╭─ Supplied material

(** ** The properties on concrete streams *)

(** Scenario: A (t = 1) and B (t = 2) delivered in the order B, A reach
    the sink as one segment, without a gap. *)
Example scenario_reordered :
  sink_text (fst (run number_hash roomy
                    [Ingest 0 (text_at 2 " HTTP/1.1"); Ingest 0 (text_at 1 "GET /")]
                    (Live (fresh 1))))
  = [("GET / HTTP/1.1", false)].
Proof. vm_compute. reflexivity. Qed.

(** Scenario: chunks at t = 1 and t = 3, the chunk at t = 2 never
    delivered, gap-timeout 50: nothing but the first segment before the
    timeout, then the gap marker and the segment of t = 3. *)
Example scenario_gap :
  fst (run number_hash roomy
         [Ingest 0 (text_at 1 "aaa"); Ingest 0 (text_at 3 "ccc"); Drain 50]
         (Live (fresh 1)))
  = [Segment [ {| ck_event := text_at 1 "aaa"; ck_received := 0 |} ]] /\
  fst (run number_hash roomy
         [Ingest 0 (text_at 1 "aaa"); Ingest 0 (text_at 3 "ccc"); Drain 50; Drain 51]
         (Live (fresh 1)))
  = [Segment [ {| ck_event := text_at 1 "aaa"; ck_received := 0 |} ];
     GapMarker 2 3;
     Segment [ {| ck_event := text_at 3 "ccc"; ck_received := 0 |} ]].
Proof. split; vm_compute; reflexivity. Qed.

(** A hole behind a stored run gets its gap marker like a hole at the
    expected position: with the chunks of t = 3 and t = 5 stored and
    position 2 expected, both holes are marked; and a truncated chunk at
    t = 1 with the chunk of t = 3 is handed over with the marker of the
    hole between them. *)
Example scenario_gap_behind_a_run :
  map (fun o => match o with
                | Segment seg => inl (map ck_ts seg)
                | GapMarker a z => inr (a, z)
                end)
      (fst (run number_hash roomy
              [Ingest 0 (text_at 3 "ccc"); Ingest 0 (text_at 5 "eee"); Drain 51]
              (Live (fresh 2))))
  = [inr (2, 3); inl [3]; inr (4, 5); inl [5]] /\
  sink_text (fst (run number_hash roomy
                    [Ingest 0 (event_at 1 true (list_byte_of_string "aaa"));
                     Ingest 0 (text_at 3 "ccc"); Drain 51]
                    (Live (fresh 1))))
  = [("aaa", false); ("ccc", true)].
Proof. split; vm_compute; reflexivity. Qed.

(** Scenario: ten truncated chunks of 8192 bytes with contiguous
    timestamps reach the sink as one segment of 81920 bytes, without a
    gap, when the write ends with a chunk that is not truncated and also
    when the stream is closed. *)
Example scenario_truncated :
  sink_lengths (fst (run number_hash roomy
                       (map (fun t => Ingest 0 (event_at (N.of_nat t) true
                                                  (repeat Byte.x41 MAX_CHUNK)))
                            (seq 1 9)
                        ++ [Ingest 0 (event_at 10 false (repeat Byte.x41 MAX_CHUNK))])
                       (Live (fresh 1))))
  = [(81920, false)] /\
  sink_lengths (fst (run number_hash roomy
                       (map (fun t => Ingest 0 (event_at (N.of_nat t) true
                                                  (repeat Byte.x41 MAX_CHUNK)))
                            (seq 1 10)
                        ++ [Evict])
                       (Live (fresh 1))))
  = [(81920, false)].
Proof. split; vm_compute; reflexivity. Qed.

╰─

From the records above, quote only the lines running from the line with "Proof. vm_compute. reflexivity. Qed." to the line with "position 2 expected, both", both lines included.

Task solution:
Proof. vm_compute. reflexivity. Qed.

(** Scenario: chunks at t = 1 and t = 3, the chunk at t = 2 never
    delivered, gap-timeout 50: nothing but the first segment before the
    timeout, then the gap marker and the segment of t = 3. *)
Example scenario_gap :
  fst (run number_hash roomy
         [Ingest 0 (text_at 1 "aaa"); Ingest 0 (text_at 3 "ccc"); Drain 50]
         (Live (fresh 1)))
  = [Segment [ {| ck_event := text_at 1 "aaa"; ck_received := 0 |} ]] /\
  fst (run number_hash roomy
         [Ingest 0 (text_at 1 "aaa"); Ingest 0 (text_at 3 "ccc"); Drain 50; Drain 51]
         (Live (fresh 1)))
  = [Segment [ {| ck_event := text_at 1 "aaa"; ck_received := 0 |} ];
     GapMarker 2 3;
     Segment [ {| ck_event := text_at 3 "ccc"; ck_received := 0 |} ]].
Proof. split; vm_compute; reflexivity. Qed.

(** A hole behind a stored run gets its gap marker like a hole at the
    expected position: with the chunks of t = 3 and t = 5 stored and
    position 2 expected, both holes are marked; and a truncated chunk at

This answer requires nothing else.